3. Uncertainty
This matters because a confident wrong prediction is often more damaging than a plainly uncertain one. Focus on simple uncertainty signals you can compute without redesigning the whole model.
[ ]:
import torch
from torch import nn
torch.manual_seed(67)
device = torch.device('cuda' if torch.cuda.is_available() else 'cpu')
model = nn.Sequential(nn.Linear(4, 8), nn.ReLU(), nn.Dropout(p=0.4), nn.Linear(8, 3)).to(device)
x = torch.randn(5, 4, device=device)
3.1. Predictive entropy
Entropy is larger when the class distribution is spread out and smaller when one class dominates.
[ ]:
model.eval()
with torch.inference_mode():
probabilities = torch.softmax(model(x), dim=-1)
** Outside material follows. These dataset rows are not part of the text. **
(** * Entropy, Shannon-Fano and Huffman workbooks: a shallow embedding

    The three Python workbooks (Workbook1.py, Workbook2.py, Workbook3.py) are
    embedded function by function, each in a module of its name; the module
    [Py] holds the fragment of Python they share.

    Data model.
    - A Python [str] is a [string]; iterating over it yields its characters,
      each a [str] of length 1.  A symbol (a character or a bigram) is a
      [string] as well.
    - A Python [dict] (and a [Counter]) is an insertion-ordered association
      list with pairwise distinct keys: the order is observable through the
      stability of [sorted] and through the inverse table built by [decode].
    - A Python [set] is a [gset].
    - A Python [int] is a [Z].
    - A finite Python [float] is the rational it stands for.  Where a
      float decides what a function does, the operation is rounded to
      binary64 as the machine does it: the quotient [total / 2] that
      [split] compares the accumulated weight with, and the product
      [frac * symbols_count] that [remove_by_frequency] rounds to an
      integer; a result beyond the largest float raises [OverflowError]
      where the interpreter does.  Infinities and NaN as inputs are left
      out.  The values that are only printed are idealised: the average
      code lengths are summed in exact rationals ([Q]), and the entropy,
      which needs [log2], in the reals ([R]); what is proved of them holds
      of the floats up to their rounding only.
    - A raised exception is a value of [exn]; a function that can raise
      returns a [result].
    - The recursion of [split] is not structural: it carries the number of
      nested calls still allowed and raises [RecursionError] at 0.  The
      [while] loop of [build_huffman_codes] shortens its list in every
      round; it is run for as many rounds as the list is long.

    - Reading the input file, printing and writing the output file are not
      modelled: [main] is embedded as a function of the text it has read,
      returning the values it prints.

    The definitions come first, then the vocabulary of the specification,
    then lemmas per component, the claims C1 to C10, and further
    properties of the code, up to the [main] of each workbook. *)

From Stdlib Require Import ZArith QArith Qround Qabs Reals Qreals Lra Lia.
From Stdlib Require Lqa.
From Stdlib Require Import Ascii String.
From stdpp Require Import base decidable option list sorting strings gmap.

(* ================================================================== *)
(** * The Python fragment the workbooks rely on *)
(* ================================================================== *)

Module Py.

(** Exceptions the workbooks can raise. [ValueError_missing] is the
    [ValueError] of [encode], carrying the set it reports. *)
Inductive exn : Type :=
| ValueError_missing (missing : gset string)
| ValueError_math_domain
| IndexError
| KeyError (key : string)
| AttributeError
| ZeroDivisionError
| OverflowError
| RecursionError.

Inductive result (A : Type) : Type :=
| Ok (a : A)
| Raise (e : exn).
Arguments Ok {A} a.
Arguments Raise {A} e.

Definition bind {A B} (r : result A) (k : A -> result B) : result B :=
  match r with
  | Ok a => k a
  | Raise e => Raise e
  end.

Definition raises {A} (r : result A) : Prop :=
  match r with Ok _ => False | Raise _ => True end.

Section Dict.
Context {K V : Type} `{EqDecision K}.

(** [d.get(k)]: the value stored under [k], if any. *)
Fixpoint dict_get (d : list (K * V)) (k : K) : option V :=
  match d with
  | [] => None
  | (k', v) :: d' => if decide (k' = k) then Some v else dict_get d' k
  end.

(** [d[k] = v]: overwrite in place when the key is present, append a new
    entry at the end otherwise. *)
Fixpoint dict_set (d : list (K * V)) (k : K) (v : V) : list (K * V) :=
  match d with
  | [] => [(k, v)]
  | (k', v') :: d' =>
      if decide (k' = k) then (k', v) :: d' else (k', v') :: dict_set d' k v
  end.

Definition dict_keys (d : list (K * V)) : list K := d.*1.

Definition dict_values (d : list (K * V)) : list V := d.*2.

End Dict.

(** [''.join(parts)]. *)
Definition join (parts : list string) : string := String.concat "" parts.

(** [l[:n]] and [l[n:]] for an integer [n] of either sign. *)
Definition slice_to {A} (l : list A) (n : Z) : list A :=
  if (0 <=? n)%Z then take (Z.to_nat n) l
  else take (Z.to_nat (Z.of_nat (length l) + n)) l.

Definition slice_from {A} (l : list A) (n : Z) : list A :=
  if (0 <=? n)%Z then drop (Z.to_nat n) l
  else drop (Z.to_nat (Z.of_nat (length l) + n)) l.

(** [sorted(items, key=count, reverse=True)] and [list.sort(key=...)]:
    Python's sort is stable, also with [reverse=True].  Insertion from the
    right keeps an element in front of the equal ones that followed it. *)
Section Sort.
Context {A : Type} (key : A -> Z).

Fixpoint insert_desc (x : A) (l : list A) : list A :=
  match l with
  | [] => [x]
  | y :: l' =>
      if (key x <? key y)%Z then y :: insert_desc x l' else x :: y :: l'
  end.

Definition sorted_desc (l : list A) : list A := foldr insert_desc [] l.

Fixpoint insert_asc (x : A) (l : list A) : list A :=
  match l with
  | [] => [x]
  | y :: l' =>
      if (key y <? key x)%Z then y :: insert_asc x l' else x :: y :: l'
  end.

Definition sorted_asc (l : list A) : list A := foldr insert_asc [] l.

End Sort.

(** [round(x)] to an integer: to nearest, a tie going to the even one. *)
Definition round (x : Q) : Z :=
  let f := Qfloor x in
  let r := (x - inject_Z f)%Q in
  match (r ?= 1 # 2)%Q with
  | Lt => f
  | Gt => (f + 1)%Z
  | Eq => if Z.even f then f else (f + 1)%Z
  end.

(** ** binary64

    A finite [float] is the rational it stands for.  [b64_round x] is the
    float nearest to [x], a tie going to the one with the even
    significand: 53 bits of significand, the spacing of the floats near
    [x] being [2 ^ b64_exponent x], not below [2 ^ -1074]; [None] when the
    result exceeds the largest float (where the machine gives an infinity
    or the interpreter raises). *)

Definition pow2 (e : Z) : Q :=
  if (0 <=? e)%Z then inject_Z (2 ^ e) else (/ inject_Z (2 ^ (- e)))%Q.

Definition b64_exponent (x : Q) : Z :=
  let e0 := (Z.log2 (Z.abs (Qnum x)) - Z.log2 (Zpos (Qden x)) - 52)%Z in
  let e := if Qle_bool (pow2 (e0 + 52)) (Qabs x) then e0 else (e0 - 1)%Z in
  Z.max e (-1074).

Definition b64_max : Q := inject_Z (2 ^ 1024 - 2 ^ 971).

Definition b64_round (x : Q) : option Q :=
  let e := b64_exponent x in
  let y := (inject_Z (round (x / pow2 e)) * pow2 e)%Q in
  if Qle_bool (Qabs y) b64_max then Some y else None.

(** The float a decimal literal such as [0.2] denotes. *)
Definition float_of_decimal (q : Q) : Q := default 0%Q (b64_round q).

(** The conversion of an int operand of a float operation. *)
Definition float_of_int (n : Z) : result Q :=
  match b64_round (inject_Z n) with
  | Some x => Ok x
  | None => Raise OverflowError
  end.

(** [a / b] on two ints: the quotient, rounded once. *)
Definition truediv_b64 (a b : Z) : result Q :=
  if (b =? 0)%Z then Raise ZeroDivisionError
  else match b64_round (inject_Z a / inject_Z b) with
       | Some x => Ok x
       | None => Raise OverflowError
       end.

(** [round(x * n)] for a float [x] and an int [n]: a product beyond the
    largest float is an infinity, which [round] refuses. *)
Definition round_product (x : Q) (n : Z) : result Z :=
  bind (float_of_int n) (fun y =>
    match b64_round (x * y) with
    | Some product => Ok (round product)
    | None => Raise OverflowError
    end).

(** ** Float operations (idealised, see the header) *)

(** [a / b] on two ints. *)
Definition truediv_Q (a b : Z) : result Q :=
  if (b =? 0)%Z then Raise ZeroDivisionError else Ok (inject_Z a / inject_Z b)%Q.

Definition truediv_R (a b : Z) : result R :=
  if (b =? 0)%Z then Raise ZeroDivisionError else Ok (IZR a / IZR b)%R.

(** [x / y] on floats. *)
Definition fdiv_R (x y : R) : result R :=
  if Req_dec_T y 0%R then Raise ZeroDivisionError else Ok (x / y)%R.

(** [math.log2(x)]. *)
Definition log2 (x : R) : result R :=
  if Rle_dec x 0%R then Raise ValueError_math_domain else Ok (ln x / ln 2)%R.

(** [sum(values)] on ints. *)
Definition sum_Z (values : list Z) : Z := fold_left Z.add values 0%Z.

(** [''.join(d[c] for c in chars)]: the first absent key raises. *)
Fixpoint lookup_join (d : list (string * string)) (chars : list string)
  : result string :=
  match chars with
  | [] => Ok ""
  | char :: chars' =>
      match dict_get d char with
      | None => Raise (KeyError char)
      | Some code => bind (lookup_join d chars') (fun s => Ok (code +:+ s))
      end
  end.

(** Iterating over a [str] yields its characters, each a [str] of length 1. *)
Fixpoint chars_of (text : string) : list string :=
  match text with
  | EmptyString => []
  | String c rest => String c "" :: chars_of rest
  end.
entropy = -(probabilities * probabilities.clamp_min(1e-8).log()).sum(dim=1)
print(entropy)
assert entropy.shape == (5,)
3.2. Monte Carlo dropout
Keep dropout active at inference time, run several forward passes, and measure prediction spread.
[ ]:
model.train()
samples = []
with torch.inference_mode():
for _ in range(10):
samples.append(torch.softmax(model(x), dim=-1))
samples = torch.stack(samples)
mean_probability = samples.mean(dim=0)
variance = samples.var(dim=0)
print(mean_probability.shape, variance.shape)
assert mean_probability.shape == variance.shape == (5, 3)